Prediction of Flow Behavior and Level of Hemolysis in a Pulsatile Left Ventricular Assist Device

Heart failure claims the lives of thousands of people annually. Left ventricular assist device is a valid treatment option for patients with an advanced stage of heart failure. The left ventricular assist device is a blood pump increasing the pumping ability of the bottom left chamber of the patient’s heart. In this study, we investigate the hemolytic characteristics of a left ventricular assist device. The main objective of this paper is to explore the effects of amplitude and frequency on levels of hemolysis via computational fluid dynamic in an implantable reciprocating pump.
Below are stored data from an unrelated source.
(* ===== verification/Client.v ===== *)
(** * The gRPC client wrapper: [src/client.rs]

    The state shared by every clone of the client (the connection, the instance
    token and the TLS material) and the operations on it.  Dialling is foreign
    code: what a dial to an endpoint with a TLS configuration yields is an argument
    of [connect]. *)

From stdpp Require Import base list strings.
From Stdlib Require Import ZArith Lia.
From S2P Require Import Prelude Time Proto Text Errors.

Local Open Scope string_scope.

Record ClientTlsMaterial := {
  ca_pem : string;
  client_cert_pem : string;
  client_key_pem : string;
  server_name : option string
}.

(** The [tonic::transport::ClientTlsConfig] that [connect] builds. *)
Record ClientTlsConfig := {
  ca_certificate : option string;
  identity : option (string * string);
  domain_name : option string
}.

Section client.
(** An established connection. *)
Context {Channel : Type}.

Record AgentClient := {
  endpoint : string;
  channel : option Channel;
  jwt : option string;
  tls : option ClientTlsMaterial
}.

(** [AgentClient::new]. *)
Definition AgentClient_new (endpoint_ : string) : AgentClient :=
  {| endpoint := endpoint_; channel := None; jwt := None; tls := None |}.

(** [AgentClient::set_tls]. *)
Definition set_tls (m : option ClientTlsMaterial) (c : AgentClient) : AgentClient :=
  {| endpoint := endpoint c; channel := channel c; jwt := jwt c; tls := m |}.

(** [AgentClient::set_jwt]. *)
Definition set_jwt (token : string) (c : AgentClient) : AgentClient :=
  {| endpoint := endpoint c; channel := channel c; jwt := Some token; tls := tls c |}.

(** [AgentClient::current_jwt]. *)
Definition current_jwt (c : AgentClient) : option string := jwt c.

(** [AgentClient::reset]. *)
Definition client_reset (c : AgentClient) : AgentClient :=
  {| endpoint := endpoint c; channel := None; jwt := jwt c; tls := tls c |}.

(** The TLS configuration [connect] installs: none unless the endpoint is
    [https]. *)
Definition tls_config (c : AgentClient) : option ClientTlsConfig :=
  if starts_with "https://" (endpoint c) then
    Some match tls c with
         | Some m =>
             {| ca_certificate := Some (ca_pem m);
                identity :=
                  if negb (str_is_empty (client_cert_pem m)) &&
                     negb (str_is_empty (client_key_pem m))
                  then Some (client_cert_pem m, client_key_pem m) else None;
                domain_name := server_name m |}
         | None => {| ca_certificate := None; identity := None; domain_name := None |}
         end
  else None.

(** What dialling yields: an invalid endpoint, a rejected TLS configuration and a
    failed connection are all errors. *)
Definition Dial : Type := string → option ClientTlsConfig → Result Channel Error.

(** [AgentClient::connect]: lazy, then reused. *)
Definition connect (dial : Dial) (c : AgentClient) : Result () Error * AgentClient :=
  match channel c with
  | Some _ => (Ok tt, c)
  | None =>
      match dial (endpoint c) (tls_config c) with
      | Err e => (Err e, c)
      | Ok ch => (Ok tt, {| endpoint := endpoint c; channel := Some ch; jwt := jwt c;
                            tls := tls c |})
      end
  end.

(** [AgentClient::authed_client]: the connection and the token the interceptor
    sends with every call. *)
Definition authed_client (dial : Dial) (c : AgentClient)
    : Result (Channel * string) Error * AgentClient :=
  match connect dial c with
  | (Err e, c) => (Err e, c)
  | (Ok _, c) =>
      match channel c, jwt c with
      | Some ch, Some t => (Ok (ch, t), c)
      | Some _, None => (Err (anyhow "no instance JWT cached; call register() first"), c)
      | None, _ => (Err (anyhow "connected"), c)
      end
  end.

(** [AgentClient::register], the response of the call as an argument. *)
Definition register {Resp : Type} (dial : Dial) (call : Channel → Result Resp Error)
    (c : AgentClient) : Result Resp Error * AgentClient :=
  match connect dial c with
  | (Err e, c) => (Err e, c)
  | (Ok _, c) =>
      match channel c with
      | Some ch => (call ch, c)
      | None => (Err (anyhow "connected"), c)
      end
  end.

(** [AgentClient::heartbeat], the response of the call as an argument. *)
Definition heartbeat {Resp : Type} (dial : Dial) (call : Channel * string → Result Resp Error)
    (c : AgentClient) : Result Resp Error * AgentClient :=
  match authed_client dial c with
  | (Err e, c) => (Err e, c)
  | (Ok authed, c) => (call authed, c)
  end.
End client.

(** [JwtInterceptor::call]: the request's metadata with the token added. *)
Definition interceptor_call `{Grpc} (jwt : string) (metadata : list (string * string))
    : Result (list (string * string)) Status :=
  if metadata_value_ok jwt then Ok (metadata_insert "mcpg-instance-token" jwt metadata)
  else Err {| code := OtherCode "Internal"; message := "invalid jwt encoding"; metadata := [] |}.

Arguments AgentClient : clear implicits.
Arguments Dial : clear implicits.

(** ** Properties *)

Section client_properties.
Context {Channel : Type}.
Implicit Types c : AgentClient Channel.

Lemma connect_ok dial c c' :
  connect dial c = (Ok tt, c') →
  is_Some (channel c') ∧ endpoint c' = endpoint c ∧ jwt c' = jwt c ∧ tls c' = tls c.
Proof.
  unfold connect. destruct (channel c) as [ch|] eqn:E; [intros [= <-]; by rewrite E|].
  destruct (dial _ _); [|done]. by intros [= <-].
Qed.

Lemma connect_err dial c e c' : connect dial c = (Err e, c') → c' = c ∧ channel c = None.
Proof.
  unfold connect. destruct (channel c); [done|]. destruct (dial _ _); [done|]. by intros [= _ <-].
Qed.

(** The connection life cycle: [expect("connected")] never panics, a call
    without an instance token fails before anything is sent, an authenticated
    client presents the current token, an open connection is reused without
    dialling, a failed dial leaves the client as it was, and new TLS material takes
    effect at the first connect after a reset and not before. *)
Theorem client_lifecycle (dial : Dial Channel) c :
  (∀ c' e, authed_client dial c = (Err e, c') →
     connect dial c = (Err e, c) ∧ c' = c ∨
     jwt c = None ∧ e = anyhow "no instance JWT cached; call register() first") ∧
  (∀ c' ch t, authed_client dial c = (Ok (ch, t), c') →
     jwt c = Some t ∧ channel c' = Some ch ∧
     (channel c = Some ch ∨ dial (endpoint c) (tls_config c) = Ok ch)) ∧
  (∀ ch dial', channel c = Some ch → connect dial' c = (Ok tt, c)) ∧
  (∀ m, channel (set_tls m c) = channel c ∧
     (is_Some (channel c) → connect dial (set_tls m c) = (Ok tt, set_tls m c)) ∧
     (∀ ch c', connect dial (client_reset (set_tls m c)) = (Ok tt, c') → channel c' = Some ch →
        dial (endpoint c) (tls_config (set_tls m c)) = Ok ch)).
Proof.
  split_and!.
  - intros c' e. unfold authed_client. destruct (connect dial c) as [[[]|e1] c1] eqn:E.
    + apply connect_ok in E as ([ch Hch] & _ & Hj & _). rewrite Hch, Hj.
      destruct (jwt c); [done|]. intros [= <- _]. auto.
    + apply connect_err in E as [-> _]. intros [= <- <-]. auto.
  - intros c' ch t. unfold authed_client. destruct (connect dial c) as [[[]|e1] c1] eqn:E; [|done].
    pose proof (connect_ok _ _ _ E) as ([ch' Hch] & _ & Hj & _). rewrite Hch, Hj.
    destruct (jwt c); [|done]. intros [= <- <- <-]. split_and!; [done|done|].
    unfold connect in E. destruct (channel c) as [ch0|] eqn:E0.
    + injection E as <-. left. congruence.
    + destruct (dial _ _); [|done]. injection E as <-. simpl in Hch. right. congruence.
  - intros ch dial' H. unfold connect. by rewrite H.
  - intros m. split_and!; [done| |].
    + intros [ch H]. unfold connect. simpl. by rewrite H.
    + intros ch c'. unfold connect. simpl.
      destruct (dial _ _) eqn:E; [|done]. intros [= <-] [= <-]. done.
Qed.

(** TLS is configured exactly for an [https] endpoint; with material, its CA
    is the only trusted one and the client certificate is presented only together
    with its key; without material the system's trust is used and no certificate
    is presented. *)
Theorem tls_config_from_material c :
  (starts_with "https://" (endpoint c) = false → tls_config c = None) ∧
  (starts_with "https://" (endpoint c) = true → ∃ cfg, tls_config c = Some cfg ∧
     ca_certificate cfg = ca_pem <$> tls c ∧
     domain_name cfg = (m ← tls c; server_name m) ∧
     (∀ cert key, identity cfg = Some (cert, key) ↔
        ∃ m, tls c = Some m ∧ client_cert_pem m = cert ∧ client_key_pem m = key ∧
          cert ≠ "" ∧ key ≠ "")).
Proof.
  unfold tls_config. split; intros ->; [done|]. eexists. split; [done|].
  destruct (tls c) as [m|]; simpl; split_and!; try done.
  - intros cert key. split.
    + destruct (str_is_empty (client_cert_pem m)) eqn:E1; [done|].
      destruct (str_is_empty (client_key_pem m)) eqn:E2; [done|].
      apply str_is_empty_false in E1, E2. intros [= <- <-]. eauto 10.
    + intros (? & [= <-] & <- & <- & H1 & H2).
      by rewrite (proj2 (str_is_empty_false _) H1), (proj2 (str_is_empty_false _) H2).
  - intros cert key. split; [done|]. by intros (? & ? & _).
Qed.
End client_properties.
(* ===== verification/LoopControl.v ===== *)
(** * The run loop between sessions

    What the steps of [run_loop] outside [run_session] see and leave: they work on
    the control state of [Control] only, never touch the two buffers, and the calls
    of the host's hooks only accumulate.  With that a finished session's tasks may
    still run beside them. *)

From stdpp Require Import base list strings gmap.
From Stdlib Require Import ZArith QArith Lia Morphisms.
From S2P Require Import Prelude Time Proto Text Serde Errors Token F64 Backoff.
From S2P Require Import Metrics Logs Crypto Dek Fs Lkg License Creds Client Runner Inbound Control Agent.

Local Open Scope string_scope.

Section loop.
Context `{!Json, !Base64, !Rfc3339, !Aead, !Hkdf, !BundleCodec, !Grpc}.
Context {Channel QuotaStatus : Type}.
Abbreviation Runner := (@Runner _ Channel QuotaStatus).
Abbreviation LoopStep := (@LoopStep _ Channel QuotaStatus).
Abbreviation RegisterOutcome := (@RegisterOutcome _ Channel QuotaStatus).
Implicit Types (r : Runner) (o : LoopStep).

(** The runner an iteration leaves. *)
Definition step_runner o : Runner :=
  match o with LReturn r | LFail _ r | LNext _ _ r | LPending r | LPanic r => r end.

Definition outcome_runner (o : RegisterOutcome) : Runner :=
  match o with RegOk _ _ r | RegErr _ r | RegPending _ r | RegPanic r => r end.

(** ** What is kept *)

(** The buffers as they were, and every call of the host still there. *)
Definition keeps r r' : Prop :=
  metrics r' = metrics r ∧ logs r' = logs r ∧ (length (host_calls r) ≤ length (host_calls r'))%nat.

#[export] Instance keeps_preorder : PreOrder keeps.
Proof.
  split; [done|]. intros r1 r2 r3 (E1 & E2 & L1) (E3 & E4 & L2). unfold keeps. rewrite E3, E4.
  split_and!; [done|done|lia].
Qed.

Lemma run_io_keeps {A} (m : IO A) r : keeps r (run_io m r).2.
Proof. unfold run_io. by destruct (m (world r)). Qed.

Lemma call_host_keeps c r : keeps r (call_host c r).
Proof. split_and!; [done|done|]. cbn. rewrite length_app. lia. Qed.

Lemma install_creds_keeps creds r : keeps r (install_creds creds r).
Proof. unfold install_creds. by destruct (_ && _). Qed.

Lemma finish_register_keeps cfg resp r : keeps r (finish_register cfg resp r).2.
Proof.
  unfold finish_register. cbn [snd]. etransitivity; [|apply install_creds_keeps].
  etransitivity; [|apply run_io_keeps]. etransitivity; [|apply run_io_keeps].
  etransitivity; [|apply run_io_keeps]. done.
Qed.

Lemma retry_loop_runner {T S} (P : S → Prop) (ops : list ((S → Result T Error * S) * Q)) b slept s :
  Forall (λ op, ∀ s, P s → P (op.1 s).2) ops → P s →
  match retry_loop ops b slept s with RDone _ _ s' | RPending _ s' | RPanic s' => P s' end.
Proof.
  revert b slept s. induction ops as [|[op f] ops IH]; intros b slept s Hf Hs; [done|].
  apply Forall_cons in Hf as [Hop Hf]. cbn [retry_loop]. specialize (Hop s Hs). cbn [fst] in Hop.
  destruct (op s) as [[v|e] s1]; [done|]. destruct (next_delay f b) as [[d|] b']; [by apply IH|done].
Qed.

Lemma register_fresh_keeps cfg env r : keeps r (outcome_runner (register_fresh cfg env r)).
Proof.
  unfold register_fresh. destruct (extract_token _) as [token|e]; [|done].
  set (ops := _ <$> re_attempts env). unfold retry_with_backoff.
  pose proof (retry_loop_runner (keeps r) ops (Backoff_new (rc_backoff_initial cfg) (rc_backoff_max cfg) true)
    [] r) as H'.
  destruct (retry_loop _ _ _ _) as [resp slept r'|slept r'|r']; cbn [outcome_runner].
  2,3: apply H'; [|done].
  - rewrite (surjective_pairing (finish_register cfg resp r')).
    etransitivity; [|apply finish_register_keeps]. apply H'; [|done].
    apply Forall_fmap, Forall_true. intros [a f] r1 Hk. cbn. by destruct (register _ _ _).
  - apply Forall_fmap, Forall_true. intros [a f] r1 Hk. cbn. by destruct (register _ _ _).
  - apply Forall_fmap, Forall_true. intros [a f] r1 Hk. cbn. by destruct (register _ _ _).
Qed.

Lemma after_register_keeps (out : RegisterOutcome) k r :
  keeps r (outcome_runner out) → (∀ slept r', keeps r' (step_runner (k slept r'))) →
  keeps r (step_runner (after_register out k)).
Proof. intros Ho Hk. destruct out; cbn in *; try done. by etransitivity. Qed.

Lemma refresh_token_keeps cfg env r k :
  (∀ slept r', keeps r' (step_runner (k slept r'))) → keeps r (step_runner (refresh_token cfg env r k)).
Proof.
  intros Hk. unfold refresh_token. cbv zeta. etransitivity; [apply (run_io_keeps utc_now)|].
  destruct (expires_within _ _ _); [|done]. destruct (extract_token _) as [token|e]; [|done].
  by apply after_register_keeps; [apply register_fresh_keeps|].
Qed.

Lemma after_session_keeps cfg hooks env slept b res r :
  keeps r (step_runner (after_session cfg hooks env slept b res r)).
Proof.
  unfold after_session. destruct res as [[]|e]; [done|].
  destruct (is_credential_rejection e).
  - destruct (next_delay _ b) as [[delay|] b']; [|done]. cbv zeta.
    destruct (extract_token _) as [token|e']; [|done].
    apply after_register_keeps; [|done].
    etransitivity; [|apply register_fresh_keeps]. etransitivity; [|apply run_io_keeps]. done.
  - destruct (slot_retry_in e) as [[retry|]|]; [|done|].
    + cbn. destruct (license_applier hooks); [|done]. etransitivity; [|apply call_host_keeps]. done.
    + destruct (next_delay _ b) as [[delay|] b']; done.
Qed.

(** ** The control state only *)

(** Iterations that end alike over equivalent runners. *)
#[export] Instance loop_step_equiv : Equiv LoopStep := λ o o',
  match o, o' with
  | LReturn r, LReturn r' | LPending r, LPending r' | LPanic r, LPanic r' => r ≡ r'
  | LFail e r, LFail e' r' => e = e' ∧ r ≡ r'
  | LNext sl b r, LNext sl' b' r' => sl = sl' ∧ b = b' ∧ r ≡ r'
  | _, _ => False
  end.

#[export] Instance outcome_equiv : Equiv RegisterOutcome := λ (o o' : RegisterOutcome),
  match o, o' with
  | RegOk c sl r, RegOk c' sl' r' => c = c' ∧ sl = sl' ∧ r ≡ r'
  | RegErr e r, RegErr e' r' => e = e' ∧ r ≡ r'
  | RegPending sl r, RegPending sl' r' => sl = sl' ∧ r ≡ r'
  | RegPanic r, RegPanic r' => r ≡ r'
  | _, _ => False
  end.

Lemma step_runner_equiv o o' : o ≡ o' → step_runner o ≡ step_runner o'.
Proof. destruct o, o'; try done; cbn; [by intros [_ E]|by intros (_ & _ & E)]. Qed.

#[export] Instance loop_step_equivalence : Equivalence (≡@{LoopStep}).
Proof.
  split.
  - intros []; split_and?; done.
  - intros [] []; try done; [intros [-> E]; split|intros (-> & -> & E); split_and!]; try done; by symmetry.
  - intros [] [] []; try done; unfold equiv, loop_step_equiv;
      [by intros E E'; etransitivity| | |by intros E E'; etransitivity|by intros E E'; etransitivity].
    + intros [-> E] [-> E']. split; [done|by etransitivity].
    + intros (-> & -> & E) (-> & -> & E'). split_and!; [done|done|by etransitivity].
Qed.

#[export] Instance install_creds_proper creds :
  Proper ((≡) ==> (≡)) (install_creds (Channel := Channel) (QuotaStatus := QuotaStatus) creds).
Proof.
  intros r r' H'. unfold install_creds. destruct (_ && _); solve_control.
Qed.

Lemma finish_register_equiv cfg resp r r' :
  r ≡ r' → (finish_register cfg resp r).1 = (finish_register cfg resp r').1 ∧
  (finish_register cfg resp r).2 ≡ (finish_register cfg resp r').2.
Proof.
  intros H'. unfold finish_register. cbn [fst snd emit world]. rewrite (world_proper _ _ H').
  split; [done|]. apply install_creds_proper. do 3 apply run_io_snd_proper. by apply emit_proper.
Qed.

(** The runners a retried operation leaves. *)
Lemma retry_loop_equiv {T} (ops : list ((Runner → Result T Error * Runner) * Q)) b slept r r' :
  Forall (λ op, ∀ r r', r ≡ r' → (op.1 r).1 = (op.1 r').1 ∧ (op.1 r).2 ≡ (op.1 r').2) ops → r ≡ r' →
  match retry_loop ops b slept r, retry_loop ops b slept r' with
  | RDone v sl r, RDone v' sl' r' => v = v' ∧ sl = sl' ∧ r ≡ r'
  | RPending sl r, RPending sl' r' => sl = sl' ∧ r ≡ r'
  | RPanic r, RPanic r' => r ≡ r'
  | _, _ => False
  end.
Proof.
  revert b slept r r'. induction ops as [|[op f] ops IH]; intros b slept r r' Hf Hr; [done|].
  apply Forall_cons in Hf as [Hop Hf]. cbn [retry_loop]. destruct (Hop r r' Hr) as [E1 E2]. cbn [fst] in E1, E2.
  destruct (op r) as [res r1], (op r') as [res' r1']. cbn [fst snd] in E1, E2. subst res'.
  destruct res as [v|e]; [done|].
  destruct (next_delay f b) as [[d|] b']; [by apply IH|done].
Qed.

#[export] Instance register_fresh_proper cfg env :
  Proper ((≡) ==> (≡)) (register_fresh (Channel := Channel) (QuotaStatus := QuotaStatus) cfg env).
Proof.
  intros r r' Hr. unfold register_fresh. destruct (extract_token _) as [token|e]; [|done].
  set (ops := _ <$> re_attempts env). unfold retry_with_backoff.
  pose proof (retry_loop_equiv ops (Backoff_new (rc_backoff_initial cfg) (rc_backoff_max cfg) true)
    [] r r') as H'.
  assert (Forall (λ op, ∀ r r', r ≡ r' → (op.1 r).1 = (op.1 r').1 ∧ (op.1 r).2 ≡ (op.1 r').2) ops) as Hops.
  { apply Forall_fmap, Forall_true. intros [a f] r1 r2 Hr'. cbn. rewrite (client_proper _ _ Hr').
    destruct (register _ _ _) as [res c]. split; [done|]. by apply with_client_proper. }
  specialize (H' Hops Hr).
  destruct (retry_loop _ _ _ r) as [resp sl r1|sl r1|r1], (retry_loop _ _ _ r') as [resp' sl' r1'|sl' r1'|r1'];
    try done. destruct H' as (-> & -> & E). destruct (finish_register_equiv cfg resp' _ _ E) as [E1 E2].
  destruct (finish_register cfg resp' r1), (finish_register cfg resp' r1'). simplify_eq/=. done.
Qed.

Lemma after_register_equiv (out out' : RegisterOutcome) k k' :
  out ≡ out' → (∀ sl r r', r ≡ r' → k sl r ≡ k' sl r') → after_register out k ≡ after_register out' k'.
Proof.
  intros Ho Hk. destruct out, out'; try done; [|by destruct Ho].
  destruct Ho as (-> & -> & E). cbn. by apply Hk.
Qed.

Lemma refresh_token_equiv cfg env r r' k k' :
  r ≡ r' → (∀ sl r r', r ≡ r' → k sl r ≡ k' sl r') →
  refresh_token cfg env r k ≡ refresh_token cfg env r' k'.
Proof.
  intros Hr Hk. unfold refresh_token. cbv zeta. rewrite (world_proper _ _ Hr).
  pose proof (run_io_snd_proper utc_now _ _ Hr) as H1'. cbv beta in H1'.
  rewrite (client_proper _ _ H1'). destruct (expires_within _ _ _); [|by apply Hk].
  destruct (extract_token _) as [token|e]; [|by apply Hk].
  apply after_register_equiv; [by apply register_fresh_proper|done].
Qed.

#[export] Instance after_session_proper cfg hooks env slept b res :
  Proper ((≡) ==> (≡)) (after_session (Channel := Channel) (QuotaStatus := QuotaStatus) cfg hooks env slept b res).
Proof.
  intros r r' Hr. unfold after_session. destruct res as [[]|e]; [done|].
  destruct (is_credential_rejection e).
  - destruct (next_delay _ b) as [[delay|] b']; [|done]. cbv zeta.
    set (r1 := with_client _ _). set (r1' := with_client _ (emit _ r')).
    assert (r1 ≡ r1') as H1'.
    { unfold r1, r1'. cbn [client emit]. rewrite (client_proper _ _ Hr). by apply with_client_proper, emit_proper. }
    clearbody r1 r1'. destruct (extract_token _) as [token|e']; [|done].
    apply after_register_equiv; [|done]. by apply register_fresh_proper, run_io_snd_proper.
  - destruct (slot_retry_in e) as [[retry|]|]; [|done|].
    + split_and!; [done|done|]. destruct (license_applier hooks);
        [by apply call_host_proper, emit_proper|by apply emit_proper].
    + destruct (next_delay _ b) as [[delay|] b']; [|done]. split_and!; [done|done|]. cbn [client emit].
      rewrite (client_proper _ _ Hr). by apply with_client_proper, emit_proper.
Qed.
(** ** The head of an iteration *)

(** The continuation of [refresh_token] runs on what it left. *)
Lemma refresh_token_continue cfg (env : @LoopEnv _ Channel QuotaStatus) r b (k : list Duration → Runner → LoopStep) :
  refresh_token cfg env r k =
  match refresh_token cfg env r (λ slept r, LNext slept b r) with
  | LNext slept _ r => k slept r
  | o => o
  end.
Proof.
  unfold refresh_token. cbv zeta. destruct (expires_within _ _ _); [|done].
  destruct (extract_token _); [|done]. by destruct (register_fresh _ _ _).
Qed.

Lemma refresh_token_next cfg (env : @LoopEnv _ Channel QuotaStatus) r b slept b' r' :
  refresh_token cfg env r (λ slept r, LNext slept b r) = LNext slept b' r' → b' = b.
Proof.
  unfold refresh_token. cbv zeta. destruct (expires_within _ _ _); [|by intros [=]].
  destruct (extract_token _); [|by intros [=]]. destruct (register_fresh _ _ _); by intros [=].
Qed.

End loop.
(* ===== verification/LoopFacts.v ===== *)
(** * Properties of the run loop: [run_loop] of [src/agent.rs]

    When the loop returns, what a session is started with, and how the loop
    reacts to the way a session ends. *)

From stdpp Require Import base list strings gmap.
From Stdlib Require Import ZArith QArith Lia.
From Stdlib.Strings Require Byte.
From S2P Require Import Prelude Time BTree Proto Text Serde Concrete Errors Token F64 Backoff.
From S2P Require Import Metrics MetricsFacts FlushLoop FlushLoopFacts Logs LogsFacts.
From S2P Require Import Crypto Dek Fs FsFacts Lkg LkgFacts License Creds Client Runner Inbound Agent SessionFacts.

Local Open Scope string_scope.

(** ** Backoff along the loop *)

Lemma reset_wf b : Backoff_wf b → Backoff_wf (Backoff.reset b).
Proof. intros [Hi Hm _]. split; simpl; [done|done|]. unfold in_u32, U32_MAX. lia. Qed.

Section retry.
Context {T S : Type}.
Implicit Types ops : list ((S → Result T Error * S) * Q).

Lemma retry_loop_no_panic ops b slept s s' :
  Forall (λ a, factor_ok a.2) ops → Backoff_wf b → jitter b = true →
  (Backoff.max b <= from_secs (2 ^ 63))%Z → retry_loop ops b slept s ≠ RPanic s'.
Proof.
  revert b slept s. induction ops as [|[op f] ops IH]; intros b slept s Hf Hwf Hj Hm; [done|].
  cbn [retry_loop]. apply Forall_cons in Hf as [Hf0 Hf].
  destruct (op s) as [[v|e] s0]; [done|].
  destruct (next_delay_ok f b Hwf Hj Hf0 Hm) as (d & b1 & -> & _ & Hwf1 & Hj1 & Hm1).
  apply IH; [done..|]. by rewrite Hm1.
Qed.
End retry.
Definition status_step (a : StatusAction) (s : Session) : option Session :=
  match a, ss_status s with
  | StaTick, SWait => Some (set_status SSnapshot s)
  | StaSnapshot snap now, SSnapshot =>
      let hash := unwrap_str (applied_config_hash (ss_runner s)) in
      Some (set_status (SSending (snapshot_to_message now snap hash)) s)
  | StaSend, SSending msg =>
      if blocked s then None
      else if ss_open s then Some (set_status SWait (push msg s))
      else Some (set_status SDone s)
  | _, _ => None
  end.

(** A requested cancellation takes effect: the future is dropped at its [await],
    the metrics task's with its guard. *)
Definition cancel_step (t : TaskId) (s : Session) : option Session :=
  if (abort_index t <? ss_aborts s)%nat then
    match t with
    | THeartbeat => Some (set_hb HbDone s)
    | TMetrics =>
        if at_await (ss_metrics s) then
          let b := InFlight_drop (in_flight (ss_metrics s)) (metrics (ss_runner s)) in
          Some (set_metrics Closed (set_metrics_buf b s))
        else None
    | TLogs => Some (set_logs LDone s)
    | TStatus => Some (set_status SDone s)
    end
  else None.

(** [run_session] itself: the reader is polled or, once notified, dropped; then the
    four [abort]s, the load of [stopping], and [flush_remaining]. *)
Inductive MainAction :=
| MainPoll (i : InboundIn)
| MainAck
| MainNotified
| MainAbort
| MainLoad
| MainDrain (now : DateTime)
| MainSend.

Definition after_poll (s : Session) (st : InboundPc * Runner) : Session :=
  set_main (match st.1 with IReturned res => MAborting res | pc => MSelect pc end)
    (set_runner st.2 s).

(** The reader's part. *)
Definition select_step (cfg : AgentRunnerConfig) (hooks : Hooks) (channel_nonce instance_uid : string)
    (a : MainAction) (pc : InboundPc) (s : Session) : option Session :=
  match a with
  | MainPoll (InSent _) => None
  | MainPoll i =>
      after_poll s <$> inbound_poll cfg hooks channel_nonce instance_uid i (pc, ss_runner s)
  | MainAck =>
      if blocked s then None
      else after_poll s <$>
             inbound_poll cfg hooks channel_nonce instance_uid (InSent (ss_open s)) (pc, ss_runner s)
  | MainNotified => if ss_notified s then Some (set_main (MAborting (Ok tt)) s) else None
  | _ => None
  end.
Lemma finish_step_inv bb bn code level a s s' :
  finish_step code level a (ss_main s) s = Some s' → session_inv bb bn s → session_inv bb bn s'.
Proof.
  intros Hs Hi. unfold finish_step in Hs.
  destruct a, (ss_main s) as [pc|res|res|[|n] res|n d msg res|[|n] res|n e msg res|res] eqn:Ep;
    try discriminate Hs; try (injection Hs as <-; apply (session_inv_keep _ _ s); try done;
      unfold session_out; cbn; rewrite Ep; repeat case_match; done).
  - cbv zeta in Hs. destruct (4 <=? _)%nat; injection Hs as <-; apply (session_inv_keep _ _ s); try done;
      unfold session_out; cbn; rewrite Ep; done.
  - destruct (Metrics.drain now _) as [d b] eqn:Ed.
    destruct (Metrics.batch_to_message _ _ d) as [msg|] eqn:Em; injection Hs as <-;
      unfold session_inv; cbn; eapply (drain_inv bb bn code); try done.
    + left. unfold session_out. cbn. rewrite Ep. cbn. solve_Permutation.
    + right. split; [|done]. unfold session_out. cbn. rewrite Ep. by destruct (Drained_is_empty d).
  - destruct (Logs.drain _) as [[[entries dropped] seq_] b].
    case_match; injection Hs as <-; apply (session_inv_keep _ _ s); try done;
      unfold session_out; cbn; rewrite Ep; repeat case_match; done.
  - destruct (blocked s); [done|]. destruct (ss_open s) eqn:Eo; injection Hs as <-;
      unfold session_inv in *; cbn; unfold push; rewrite ?Eo; cbn;
      (eapply ledger_perm; [|done]); unfold session_out; cbn; rewrite Ep;
      try (destruct (Drained_is_empty d)); cbn; solve_Permutation.
  - destruct (blocked s); [done|]. destruct (ss_open s) eqn:Eo; injection Hs as <-;
      apply (session_inv_keep _ _ s); try done; cbn; rewrite ?Eo; try done;
      unfold session_out; cbn; rewrite Ep; repeat case_match; done.
Qed.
Thus, the dynamic mesh technique is utilized to simulate piston motion and valves closure. Moreover, a system of time-dependent nonlinear partial differential equations is coupled with each other to predict blood flow and hemolysis index. Fluid dynamic characteristics are obtained by employing continuity and momentum equations and the levels of hemolysis are also calculated by applying two additional scalar transport equations based on an Eulerian transport approach. The results depicted the favorable reduction in hemolysis index by increasing frequency and decreasing amplitude simultaneously at specific Reynolds number, they also showed that the average hemolysis at the right side of the piston is slightly higher than the left side and it obtains its maximum value at valves and clearance domains.